Although insulin analogues show noninferiority to conventional insulins in regard to glycemic control and hemoglobin A1c reductions,3 they are significantly more expensive, and health care providers need to better understand how to transition some patients back to more affordable options. Newer long-acting and ultra-long-acting insulins allow for more flexibility in timing of insulin administration compared with the traditional NPH basal insulin. The newer ultra-long-acting basal options even have a lower risk of hypoglycemia compared with the newer long-acting insulins.3 Changing to more-traditional forms of basal insulins would therefore require close attention and adjustments to provide a reasonable margin of glycemic safety.

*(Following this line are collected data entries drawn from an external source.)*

(** Without a Shredder, decoding is all there is. *)
Lemma replayed_plain {W S C E} (r : Aggregate.Runtime W S C E) view w sid evs :
  Aggregate.rt_Shredder r = false -> replayed r view w sid evs -> history view (plain_meaning r) w sid evs.
Proof.
  intros Hno Hr. eapply Forall2_impl; [exact Hr|]. intros env e He. cbv beta in He.
  unfold Aggregate.decodeEvent in He. apply bind_Ok in He as (w1 & x & Hx & He). apply wrap_err_Ok in Hx.
  apply of_res_Ok in Hx as [-> Hx]. unfold Aggregate.decryptEvent in He. rewrite Hno in He.
  injection He as <-. unfold plain_meaning. by rewrite Hx.
Qed.

(** With or without a Shredder, the rebuild folds the events as the codec
    decodes them. *)
Lemma rebuild_folds_stored {W S C E} (r : Aggregate.Runtime W S C E)
    order ok view accepts log norm
    (SL : StoreLaws (Aggregate.rt_Store r) ok view accepts norm)
    (LL : LogLaws (Aggregate.rt_Store r) ok view log norm) fuel wr tenant w :
  (forall l, order l ≡ₚ l) -> ok w -> AsStateCacheWriter (Aggregate.rt_Store r) = Some wr ->
  (length (log w) < fuel)%nat ->
  exists w' n e, Rebuild.RebuildStateCache r order fuel wr tenant w = Some (w', (n, e)) /\
    (e = None -> log w' = log w /\
       exists sc, Aggregate.rt_StateCodec r = Some sc /\
       forall sid evs, StreamID.Validate sid = None -> in_scope tenant sid ->
         history view (plain_meaning r) w sid evs -> evs <> [] ->
         exists b t, EncodeS sc (fold_events r evs) = Ok (b, t) /\
           cache (view w') sid = Some (mkCached (norm b) (Z.of_nat (length evs)) 1)).
Proof.
  intros Hperm Hok Hwr Hfuel.
  destruct (RebuildStateCache_spec (order := order) Hperm fuel wr tenant w Hok Hwr Hfuel)
    as (w' & n & e & Hrun & Hpost).
  exists w', n, e. split; [done|]. intros He. destruct (Hpost He) as ((_ & Hlog & _) & sc & Hsc & Hreb).
  split; [done|]. exists sc. split; [done|]. intros sid evs Hv Hin Hh Hne.
  specialize (Hreb sid Hv).
  rewrite (summary_history r w sid _ evs _ Hh (sl_dense w sid Hok Hv) eq_refl Hne) in Hreb.
  exact (Hreb Hin).
Qed.

(** The runtime with another Shredder and other PII methods. *)
Definition with_shredder {W S C E} (sh : bool) (m : EventMethods W E) (r : Aggregate.Runtime W S C E)
    : Aggregate.Runtime W S C E :=
  Aggregate.mkRuntime W S C E (Aggregate.rt_Store r) (Aggregate.rt_Decider r) (Aggregate.rt_Codec r)
    (Aggregate.rt_StateCodec r) (Aggregate.rt_StateSchemaVersion r) sh m (Aggregate.rt_OnRedacted r)
    (Aggregate.rt_Clock r).

(** RebuildStateCache never decrypts: it does the same whatever Shredder and
    PII methods the runtime has, so for a runtime with a Shredder the rebuilt
    states are folds of the sealed events. *)
Lemma rebuild_never_decrypts {W S C E} sh m (r : Aggregate.Runtime W S C E) order fuel wr tenant w :
  Rebuild.RebuildStateCache (with_shredder sh m r) order fuel wr tenant w =
  Rebuild.RebuildStateCache r order fuel wr tenant w.
Proof.
  assert (Hpage : forall t c w, Rebuild.readPage (with_shredder sh m r) t c w = Rebuild.readPage r t c w) by done.
  assert (Hloop : forall n t x w, Rebuild.readLoop (with_shredder sh m r) n t x w = Rebuild.readLoop r n t x w).
  { induction n as [|n IH]; intros t x w'; [done|]. cbn [Rebuild.readLoop]. rewrite Hpage.
    destruct (Rebuild.readPage r t (snd x) w') as [w1 [[|e l]|]]; [done| |done]. apply IH. }
  assert (Hwrite : forall sc up l n w, Rebuild.writeLoop (with_shredder sh m r) sc up n l w = Rebuild.writeLoop r sc up n l w).
  { induction l as [|[k s] l IH]; intros n w'; [done|]. cbn [Rebuild.writeLoop].
    change (Rebuild.stateRow (with_shredder sh m r) sc s) with (Rebuild.stateRow r sc s).
    destruct (Rebuild.stateRow r sc s); [|done]. destruct (UpsertCachedState up _ w') as [w1 [[]|]]; [apply IH|done]. }
  unfold Rebuild.RebuildStateCache. cbn [with_shredder Aggregate.rt_StateCodec Aggregate.rt_Decider Aggregate.rt_Store].
  destruct (Aggregate.rt_StateCodec r) as [sc|]; [|done].
  destruct (EncodeS sc _) as [[b0 tu]|]; [|done]. destruct (WipeStateCacheForType wr tenant tu w) as [w1 [nw|e]]; [|done].
  rewrite Hloop. destruct (Rebuild.readLoop r fuel tenant (∅, 0) w1) as [[w2 [mm|e]]|]; [|done|done].
  destruct (AsStateCacheUpserter _); [|done]. by rewrite Hwrite.
Qed.

(** C33: RebuildStateCache restores the cache of a runtime without a Shredder.
    The rebuild ends (one page of events per turn of its loop), and if it
    reports no error then no event was touched, and the cached state of every
    stream in scope whose events Load can decode is the encoded fold of exactly
    the events Load folds, at the version of its last event and with state
    schema version 1.  (With a Shredder this fails, see
    [rebuild_never_decrypts]; at another schema version Load discards the
    rebuilt row.) *)
Theorem rebuild_restores_cache {W S C E} (r : Aggregate.Runtime W S C E)
    order ok view accepts log norm
    (SL : StoreLaws (Aggregate.rt_Store r) ok view accepts norm)
    (LL : LogLaws (Aggregate.rt_Store r) ok view log norm) fuel wr tenant w :
  Aggregate.rt_Shredder r = false ->
  (forall l, order l ≡ₚ l) -> ok w -> AsStateCacheWriter (Aggregate.rt_Store r) = Some wr ->
  (length (log w) < fuel)%nat ->
  exists w' n e, Rebuild.RebuildStateCache r order fuel wr tenant w = Some (w', (n, e)) /\
    (e = None -> log w' = log w /\
       exists sc, Aggregate.rt_StateCodec r = Some sc /\
       forall sid evs, StreamID.Validate sid = None -> in_scope tenant sid ->
         replayed r view w sid evs -> evs <> [] ->
         exists b t, EncodeS sc (fold_events r evs) = Ok (b, t) /\
           cache (view w') sid = Some (mkCached (norm b) (Z.of_nat (length evs)) 1)).
Proof.
  intros Hno Hperm Hok Hwr Hfuel.
  destruct (rebuild_folds_stored r order ok view accepts log norm SL LL fuel wr tenant w Hperm Hok Hwr Hfuel)
    as (w' & n & e & Hrun & Hpost).
  exists w', n, e. split; [done|]. intros He. destruct (Hpost He) as (Hlog & sc & Hsc & Hall).
  split; [done|]. exists sc. split; [done|]. intros sid evs Hv Hin Hr.
  by apply Hall, replayed_plain.
Qed.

  1. Meneghini L. New insulin preparations: a primer for the clinician. Cleve Clin J Med. 2016;83(5 suppl 1):S27-S33. doi:10.3949/ccjm.83.s1.05
  2. Mathieu C, Gillard P, Benhalima K. Insulin analogues in type 1 diabetes mellitus: getting better all the time. Nat Rev Endocrinol. 2017;13(7):385-399. doi:10.1038/nrendo.2017.39
  3. Hollar L, Carmichael KA. What do you need to know about the newer insulin analogues? Consultant. 2019;59(1):18-19. Accessed October 16, 2020.
  4. Lee B. How much does insulin cost? Here’s how 23 brands compare. GoodRx. August 23, 2019. Accessed October 16, 2020.
  5. Insulin Basics. American Diabetes Association. Accessed October 16, 2020.
  6. Fennel D. ReliOn insulin for $25 a vial at Walmart. Diabetes Self-Management. May 1, 2019. Accessed October 16, 2020.